Fine-particle aquatic substrates, pieces of wood, rocks, underwater hideouts, edible live plants, and even (compatible) live fish can be a good way to decorate and enhance your enclosure’s enrichment value. Avoid using gravel or pebbles, as pet turtles are known to occasionally ingest them.
Musk turtles are omnivorous, which means that they require a balanced diet of both plant- and animal-based foods. How often they need to eat, and how much of each food type, depends on the turtle’s age:
Musk turtles younger than 6 months:
- protein food or pellets daily
Musk turtles older than 6 months:
- protein food or pellets every other day
- vegetable food daily
A portion of protein should be as much as your turtle can eat in 5-10 minutes, a portion of vegetables should be the same size as the turtle’s shell, and a portion of pellets should be about the same size as your turtle’s head. Always offer food in the water, not on land.
Variety is the key to balanced nutrition, so here’s a quick list of options for your slider’s diet:
Protein foods: crickets, earthworms, dubia roaches, discoid roaches, freeze-dried shrimp/krill, frozen bloodworms, silkworms, snails
Vegetable foods: collard greens, dandelion greens + flowers, endive, green leaf lettuce, kale, red leaf lettuce, romaine lettuce, raw grated squash, carrots, green beans, raw grated sweet potato
Turtle pellets: Omega One Juvenile Turtle Pellets, Omega One Adult Turtle Sticks, Tetra ReptoMin, Zoo Med Natural Aquatic Turtle Food, Mazuri Aquatic Turtle Diet
Musk turtles are not particularly fast hunters, so live fish may not be an optimal food for this species. They also generally prefer foods that sink to the bottom of the swimming area rather than float.
If you would like to bond with your turtle a bit, try offering it a bit of food via soft-tipped feeding tongs!
Turtle pellets cover most of the supplement role in a musk turtle’s diet, but you still need extra calcium.
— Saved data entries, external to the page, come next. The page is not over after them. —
Definition exec (l : label) (w : world) : option world :=
  match l with
  | LInit => Some (init w)
  | LDisconnect => Some (disconnect w)
  | LReconnect => Some (reconnect w)
  | LDestroy => Some (destroy w)
  | LReconcile => Some (reconcile w)
  | LOnUpdate l => Some (set_listeners (set_add (listeners w) l) w)
  | LOffUpdate l => Some (set_listeners (set_delete (listeners w) l) w)
  | LOnStatus l => Some (set_statusListeners (set_add (statusListeners w) l) w)
  | LOffStatus l => Some (set_statusListeners (set_delete (statusListeners w) l) w)
  | LStreamOpen es =>
      if decide (sources w !! es = Some CONNECTING)
      then Some (reconcile (set_sources (<[es:=OPEN]> (sources w)) w)) else None
  | LStreamUpdated es id data =>
      if decide (sources w !! es = Some OPEN) then Some (on_flag_updated id data w) else None
  | LStreamDeleted es id data =>
      if decide (sources w !! es = Some OPEN) then Some (on_flag_deleted id data w) else None
  | LStreamError es gaveUp =>
      if decide (sources w !! es = Some CONNECTING ∨ sources w !! es = Some OPEN)
      then Some (onerror es
                   (set_sources (<[es:=if gaveUp then CLOSED else CONNECTING]> (sources w)) w))
      else None
  | LInterval t => if decide (t ∈ timers w) then Some (reconcile w) else None
  | LResume i a =>
      match tasks w !! i with
      | Some t => resume t a (set_tasks (delete i (tasks w)) w)
      | None => None
      end
  end.

(** Runs of the client in any environment: every label the runtime can
    deliver, in any order. *)
Definition step (w w' : world) : Prop := ∃ l, exec l w = Some w'.
Definition reachable (w : world) : Prop := rtc step new_client w.

Fixpoint run (ls : list label) (w : world) : option world :=
  match ls with
  | [] => Some w
  | l :: ls => exec l w ≫= run ls
  end.

End client.

(** ** Frame: what the reconcile machinery never touches

    [frame w w'] says that the stream objects, the timers and the listeners of
    [w'] are those of [w]. *)
Record frame (w w' : world) : Prop := {
  frame_sources : sources w' = sources w;
  frame_nextId : nextId w' = nextId w;
  frame_timers : timers w' = timers w;
  frame_refreshTimer : refreshTimer w' = refreshTimer w;
  frame_manuallyClosed : manuallyClosed w' = manuallyClosed w;
  frame_listeners : listeners w' = listeners w;
  frame_statusListeners : statusListeners w' = statusListeners w;
  frame_eventSource : eventSource w' = eventSource w }.

#[export] Instance frame_preorder : PreOrder frame.
Proof.
  split; [by split | intros w1 w2 w3 H1 H2].
  split; destruct H1, H2; congruence.
Qed.

Lemma frame_setStatus st w : frame w (setStatus st w).
Proof. unfold setStatus. case_decide; by split. Qed.

Lemma frame_notifyListeners w : frame w (notifyListeners w).
Proof. by split. Qed.

Lemma status_setStatus st w : status (setStatus st w) = st.
Proof. unfold setStatus. by case_decide. Qed.

Lemma flags_setStatus st w : flags (setStatus st w) = flags w.
Proof. unfold setStatus. by case_decide. Qed.

Lemma tasks_setStatus st w : tasks (setStatus st w) = tasks w.
Proof. unfold setStatus. by case_decide. Qed.

Lemma reconciling_setStatus st w : reconciling (setStatus st w) = reconciling w.
Proof. unfold setStatus. by case_decide. Qed.

Lemma configVersion_setStatus st w : configVersion (setStatus st w) = configVersion w.
Proof. unfold setStatus. by case_decide. Qed.
(** Versions are not commit order.  Two toggles of one flag may take
    versions [v+1] and [v+2] and commit in the opposite order; the row then ends
    with the toggle that committed last, back where it started, while the log,
    replayed by version, ends with the flag flipped. *)
Theorem crossed_toggles_diverge (d : db) (r : row) (id : jstr) (now1 now2 : Z) :
  serial d → GetByID id d = Some r →
  ∃ c, tx_run (crossed_toggles id now1 now2) (mkCluster d []) = Some c ∧ c_open c = []
    ∧ (∃ f, table_map (rows (c_db c)) !! r_key r = Some (FullFlag f)
            ∧ fc_enabled f = fc_enabled (r_flag r))
    ∧ (∃ f, log_state (sorted_log (c_db c)) !! r_key r = Some (FullFlag f)
            ∧ fc_enabled f = negb (fc_enabled (r_flag r)))
    ∧ log_state (sorted_log (c_db c)) ≠ table_map (rows (c_db c)).
Proof.
  intros Hd%serial_inv Hr. destruct (GetByID_Some _ _ _ Hr) as [Hin Hid].
  pose proof (proj1 (Forall_forall _ _) (inv_rows _ Hd) r Hin) as [Hok _].
  eexists. split; [by apply (crossed_toggles_run d r)|]. simpl.
  set (e1 := mkFlagEvent (seq d + 1) _ _ _ _). set (e2 := mkFlagEvent (seq d + 2) _ _ _ _).
  set (d' := mkDb _ _ _).
  assert (StronglySorted Z.lt (ev_version <$> (log d ++ [e1; e2]))) as Hs.
  { rewrite (app_assoc _ [e1] [e2]), fmap_app, fmap_app. cbn.
    pose proof (inv_bound _ Hd) as Hb.
    apply StronglySorted_snoc; [apply StronglySorted_snoc; [apply Hd|]|].
    - rewrite Forall_fmap. eapply Forall_impl; [exact Hb|]. simpl. lia.
    - apply Forall_app. split; [|apply Forall_singleton; lia].
      rewrite Forall_fmap. eapply Forall_impl; [exact Hb|]. simpl. lia. }
  assert (sorted_log d' = log d ++ [e1; e2]) as ->.
  { apply sorted_log_unique; [exact Hs|]. simpl. f_equiv. apply perm_swap. }
  assert (table_map (rows d') !! r_key r
          = Some (FullFlag (flip_enabled (seq d + 1) (flip_enabled (seq d + 2) (r_flag r))))) as Htab.
  { simpl. rewrite set_row_twice by done.
    rewrite (table_map_set_row id _ _ _ r); [|apply Hd|apply Hd|done|done|done].
    by rewrite lookup_insert_eq. }
  assert (log_state (log d ++ [e1; e2]) !! r_key r
          = Some (FullFlag (flip_enabled (seq d + 2) (r_flag r)))) as Hlog.
  { rewrite (app_assoc _ [e1] [e2]), log_state_snoc. unfold log_step. simpl. by rewrite lookup_insert_eq. }
  split_and!; [done| | |].
  - eexists. split; [exact Htab|]. simpl. apply negb_involutive.
  - eexists. by split.
  - intros Heq. rewrite Heq in Hlog. pose proof (eq_trans (eq_sym Hlog) Htab). simplify_eq/=. lia.
Qed.

(** ** Creating a flag *)
Lemma key_chars k : key_matches k = true → char_count k = go_len k.
Proof.
  unfold key_matches. rewrite andb_true_iff. intros [_ Hk].
  unfold char_count, go_len. induction k as [|c k IH]; [done|]. simpl in Hk.
  apply andb_true_iff in Hk as [Hc Hk]. specialize (IH Hk).
  assert (0 <= c < 128) as Hr.
  { unfold is_key_char, is_digit in Hc. repeat (apply orb_true_iff in Hc as [Hc|Hc]);
      boolify; lia. }
  rewrite filter_cons, decide_True.
  - cbn [length foldr]. unfold unit_bytes at 1. rewrite (proj2 (Z.ltb_lt _ _)) by lia. lia.
  - unfold is_low_surrogate. apply andb_false_iff. left. apply Z.leb_gt. lia.
Qed.


(** ** Reading the log over HTTP *)
Lemma Reconcile_show since d d' :
  0 ≤ since < 2 ^ 63 →
  Reconcile (show since) d d'
  = mkResponse 200 (ReconcileBody (ListEventsSince since 0 d) (GetLatestVersion d')).
Proof.
  intros Hs. unfold Reconcile. rewrite go_ParseInt_show by lia.
  rewrite (proj2 (Z.ltb_ge _ _)) by lia. case_bool_decide as E; [|done].
  pose proof (parseInt10_show since) as Hp. by rewrite E in Hp.
Qed.
End repository.
#[global] Arguments writeError st (e message)%_string_scope.

(** ** Witnesses *)
Definition demo_input : CreateFlagInput :=
  mkCreateFlagInput (js "dark-mode") (js "Dark theme") true 50 [].
Definition demo_db : db := write_db show 1000 (WCreate (js "id-1") demo_input) empty_db.
Definition demo_server : server := mkServer demo_db [].
Definition demo_row : row :=
  mkRow (mkFlagConfig (js "id-1") (js "dark-mode") (js "Dark theme") true 50 [] 1) 1000 1000.
Definition demo_update (p : Z) : UpdateFlagInput := mkUpdateFlagInput None None (Some p) None.
(** The header value ["1"], with its quotes. *)
Definition demo_if_match : jstr := [34] ++ js "1" ++ [34].

Lemma demo_serial : serial show demo_db.
Proof. apply serial_write, serial_empty. Qed.


Definition demo_open : cluster :=
  default (mkCluster empty_db []) (tx_exec show (Begin (WCreate (js "id-1") demo_input)) (mkCluster empty_db [])).
Definition demo_cluster : cluster := default demo_open (tx_exec show (Finish 0 1000) demo_open).

Lemma demo_interleaved : interleaved show demo_cluster.
Proof.
  apply (interleaved_step show (Finish 0 1000) demo_open); [|reflexivity].
  apply (interleaved_step show (Begin (WCreate (js "id-1") demo_input)) (mkCluster empty_db []));
    [apply interleaved_empty | reflexivity].
Qed.

Lemma interleaved_pages_ascend_witness :
  let page := ListEventsSince 0 0 (c_db demo_cluster) in
  NoDup (ev_version <$> log (c_db demo_cluster))
  ∧ StronglySorted Z.lt (ev_version <$> page)
  ∧ Forall (λ e, e ∈ log (c_db demo_cluster) ∧ 0 < ev_version e ≤ seq (c_db demo_cluster)) page
  ∧ (length page ≤ 500)%nat.
Proof. exact (interleaved_pages_ascend show demo_cluster 0 demo_interleaved). Defined.

Lemma if_match_guards_update_witness :
  rs_status (handle_UpdateFlag show 2000 (js "id-1") (Some (demo_update 75)) demo_if_match demo_server).1 = 200.
Proof.
  pose proof (if_match_guards_update show 2000 (js "id-1") (demo_update 75) demo_if_match demo_server
    demo_row 1) as H.
  destruct (handle_UpdateFlag _ _ _ _ _ _) as [res s'].
  apply H; vm_compute; reflexivity.
Defined.


Lemma crossed_toggles_diverge_witness :
  ∃ c, tx_run show (crossed_toggles (js "id-1") 2000 3000) (mkCluster demo_db []) = Some c ∧ c_open c = []
    ∧ (∃ f, table_map (rows (c_db c)) !! r_key demo_row = Some (FullFlag f)
            ∧ fc_enabled f = fc_enabled (r_flag demo_row))
    ∧ (∃ f, log_state (sorted_log (c_db c)) !! r_key demo_row = Some (FullFlag f)
            ∧ fc_enabled f = negb (fc_enabled (r_flag demo_row)))
    ∧ log_state (sorted_log (c_db c)) ≠ table_map (rows (c_db c)).
Proof.
  apply (crossed_toggles_diverge show demo_db demo_row (js "id-1") 2000 3000 demo_serial).
  vm_compute. reflexivity.
Defined.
Because calcium powder disperses in water, use a cuttlebone instead. Cuttlebones provide extra dietary calcium and also help keep your turtle’s beak well-trimmed.
Depending on the size of your turtle, it may be best to put the cuttlebone into your turtle’s tank whole or to chop it into chunks. However, don’t toss the cuttlebone into your musk turtle’s enclosure without removing the hard plastic backing first!
Expect to replace your turtle’s cuttlebone every 1-2 months.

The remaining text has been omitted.